**What is being asked:**
Beginning with the line below that contains "[populate_random_variates_binds]), of the" and ending with the line that contains "[atm_roundtrip] (alpha from", copy every line exactly. Copy nothing else.

**Stored data entries:**

^^^^

(* ===== verification/_CoqProject ===== *)
-Q . S2P
Prelude.v
Operand.v
Graph.v
ForwardEval.v
Contributor.v
PathGen.v
XvaEngineCG.v
CrossAssetModelData.v
CrossAssetModelXml.v
IterativeBootstrap.v
NormalSabr.v
SensitivityScenarioData.v
Scenarios.v
CamScenarios.v
(* ===== verification/Prelude.v ===== *)
(** * A Rocq model of the computation-graph XVA engine of ORE

    The program (src/) computes exposure profiles by building one shared
    computation graph for a whole portfolio and evaluating it forward over
    Monte Carlo paths.  Its parts and how they interact:

    - [XvaEngineCG]'s constructor (OREAnalytics/orea/engine/xvaenginecg.cpp)
      is the orchestrator: it duplicates the portfolio (a test hack reading
      the environment variable [N]), checks that the cross asset model is
      discretised with Euler, lets every trade's pricing engine append its
      subgraph to the model's graph under the prefix [id + "_"], binds the
      random variates, constants and model parameters, marks the NPV and
      AMC NPV nodes to keep and runs the forward evaluation with the
      deleter.
    - The computation graph, the forward evaluation, the path-vectorised
      operands, the generators and the two graph contributors (the model
      and the scripted pricing engines) are not under src/: they are
      modelled from the spec and stated as interfaces.
    - [CrossAssetModelData] (OREData/ored/model/crossassetmodeldata.cpp)
      configures the model: component configurations aligned with the
      currencies, equities, inflation indices and credit names.
    - [IterativeBootstrap] (QuantExt/qle/termstructures/iterativebootstrap.hpp)
      fits curves pillar by pillar; [normalsabr.cpp] (QuantExt/qle/models)
      computes normal SABR volatilities.

    Files, in the order of _CoqProject:

    - [Prelude] (this file): the error monad [res] for [QL_REQUIRE]/[QL_FAIL]
      with its notation [let!], loops ([res_foldl], [res_mapM]) and their
      rule-induction lemmas, [size_sub] for [Size] arithmetic that wraps
      at 2^64, the tactic [res_inv] and the hint database [engine].
    - [Operand]: [real] (a double with NaN and the infinities as
      constructors), [RandomVariable] as a list of [real]s, the operator
      codes and the class [OperatorRegistry] (spec §4.4).
    - [Graph], Module [ComputationGraph]: the graph record (nodes,
      last-use table, constants, labels, prefix), its API ([insert],
      [constant], [setVariable], [variable], [setPrefix]), the step
      relation [api_step], the invariant [wf] and its preservation by every
      step (spec §4.1).
    - [ForwardEval]: [forwardEvaluation] with reclamation, parametric in the
      operator registry; [forwardEvaluation_refines] proves it equal on every
      kept node to the evaluation without reclamation, and
      [forwardEvaluation_releases] that every non-kept read node is
      released (spec §4.2).
    - [Contributor]: the record [contributor], what a graph contributor
      promises (only [api_step]s), and an implementation compiling a small
      payoff-script language.
    - [PathGen]: a generator as a state with [next].
    - [XvaEngineCG], Module [XvaEngineCG]: each stage of the constructor as
      a function ([duplicate_portfolio], [build_trades],
      [populate_random_variates], [bound_values], [keep_nodes]) and [run],
      the whole constructor; its theorems are proved against the
      contributor law and the evaluator's theorems.
    - [CrossAssetModelData], Module [CamData]: the data members as a record,
      each builder as a function of the members it reads returning the
      members it writes, [fromXML] on the parsed document, [validate],
      [clear] and the equality operators.
    - [CrossAssetModelXml], Module [CamXmlIO]: [toXML] of the data and of
      the correlations, the reading calls of [fromXML] ([parse_cam],
      [fromNode]) and the reload of every builder on the configurations it
      built.
    - [IterativeBootstrap], Module and Section [Bootstrap]: [setup],
      [initialize], [calculate] with the traits, interpolator and solvers as
      parameters.
    - [NormalSabr], Module [NormalSabr]: the volatility, the alpha inversion
      and the free-boundary helpers over the reals.
    - [SensitivityScenarioData], Module [SensitivityScenarioData]
      (OREAnalytics/orea/scenario/sensitivityscenariodata.hpp): the
      members as a dependent function over the type [Member], the shift
      data structs, the default constructor, and the inspectors and setters
      as the tables of the member each returns; the accessors only read and
      write members, so this file carries no claim, only the get/set laws.
    - [Scenarios]: concrete configurations (one trade priced with
      [max(x - 100, 0)] on four paths, alone and as two copies, a
      two-factor variate table, a three-helper bootstrap, a EUR/USD
      model configuration, SABR parameters), the spec's scenarios as
      theorems and the witnesses of the theorems with hypotheses.
    - [CamScenarios]: text conversions and a EUR/USD configuration with
      correlations, written and reloaded.

    Groups of theorems (each claim's doc comment carries its id):
    - refinement and safety of the engine: [run_outputs_reference] (kept
      outputs equal the evaluation without reclamation), [run_releases]
      (every other read node is released), [run_no_unbound_input];
    - the trade loop and the portfolio duplication: [build_trades_chain]
      (each trade's contributor runs on the graph the previous one left,
      and its range is the interval of nodes it appended),
      [duplicate_portfolio_copies] (the priced portfolio holds exactly the
      [N] renamed copies of every trade, [N] converted to [Size]);
    - types: [bound_values_sized] (every bound value is a path vector of
      the model's size);
    - invariants: [calculate_inv], [initialize_dates_increasing];
    - error behaviour: [run_guards], [calculate_total_solver] (with a
      solver that always finds a root the bootstrap fails only by
      non-convergence), [buildCrConfigs_lgm_and_cir],
      [buildIrConfigs_Ok_iff], [toXML_inflation_unreadable];
    - functional behaviour of the binding stages
      ([bound_values_parameter], [bound_values_unbound_zero],
      [populate_random_variates_binds]), of the configuration builders
      ([fromXML_alignment], [buildCrConfigs_partition],
      [buildInfConfigs_default], [cam_eqb_ignores_credit_names]), of the
      bootstrap's retry after a solver failure ([calculate_retry_fresh]:
      it restarts from the initial guess with the first solver) and of the
      SABR formulas ([atm_negative_factor_floor]);
    - round trips: [toXML_roundtrip] (write then reload a configuration),
      [toXML_reload_equal] (the reloaded configuration is equal to the
      original under [operator==], [cam_eqb], and not under [operator!=]),
      [atm_roundtrip] (alpha from the ATM volatility and back);
    - termination and bounds: [calculate_genuine] (the fuel is enough),
      [normalSabrVolatility_total], [adjust_guess_bracket],
      [max_iterations_wraps] (wrap-around of [Size] arithmetic),
      [iterate_stops].
    Other theorems support these or check the spec's scenarios
    ([scenario_call_payoff], [example_add_mult_all_paths]) and the
    findings ([deltaR_misparenthesized]).

    Fuel and bounds: the loops of the evaluator and the engine are
    structural.  In [IterativeBootstrap] the search for the first alive
    helper gets [n + 1] steps, the passes [maxIterations - 1 + 1] (the
    code's own bound) and [calculate] two attempts; [calculate_genuine] proves each is
    enough, i.e. [OutOfFuel] is never returned.  [Size] is 64 bits wide:
    [size_sub] and [copy_count] reduce modulo 2^64.  Doubles are exact
    rationals ([Q]) in the engine, the configuration and the bootstrap, and
    reals in [NormalSabr]: rounding and overflow are not modelled.

    Not modelled: market and model building, the engine factory, the
    parsing of XML text (XMLUtils) and the text conversions ([to_string],
    [parseReal], which are parameters of [CrossAssetModelXml]), logging,
    timers and output (I/O and external collaborators); the market data
    utilities (marketdata.hpp declares functions whose definitions are not
    in the repository); cancellation of the evaluation (spec §5, §7), which
    the code does not have: the constructor's only outcomes are a result or
    an exception; [fromXML], [toXML] and [getIndexCurrency] of
    [SensitivityScenarioData] (declared only); the function [G] of
    normalsabr.cpp, which has no [return] statement. *)

From stdpp Require Export base list gmap strings pretty sorting.
From Stdlib Require Export ZArith.

(** * Prelude: the error monad, loops, shared tactics and hints

    The C++ code signals failures with [QL_REQUIRE]/[QL_FAIL], which throw a
    [QuantLib::Error].  Every fallible operation of the model returns a value of
    [res E A]: [Ok a] for a normal return, [Err e] for a thrown error whose
    payload [e] names the failed check.  Loops that may throw are
    [res_foldl]. *)

Inductive res (E A : Type) : Type :=
  | Ok (a : A)
  | Err (e : E).
Arguments Ok {E A} a.
Arguments Err {E A} e.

^^^^

**Finished exercise:**
      [populate_random_variates_binds]), of the configuration builders
      ([fromXML_alignment], [buildCrConfigs_partition],
      [buildInfConfigs_default], [cam_eqb_ignores_credit_names]), of the
      bootstrap's retry after a solver failure ([calculate_retry_fresh]:
      it restarts from the initial guess with the first solver) and of the
      SABR formulas ([atm_negative_factor_floor]);
    - round trips: [toXML_roundtrip] (write then reload a configuration),
      [toXML_reload_equal] (the reloaded configuration is equal to the
      original under [operator==], [cam_eqb], and not under [operator!=]),
      [atm_roundtrip] (alpha from the ATM volatility and back);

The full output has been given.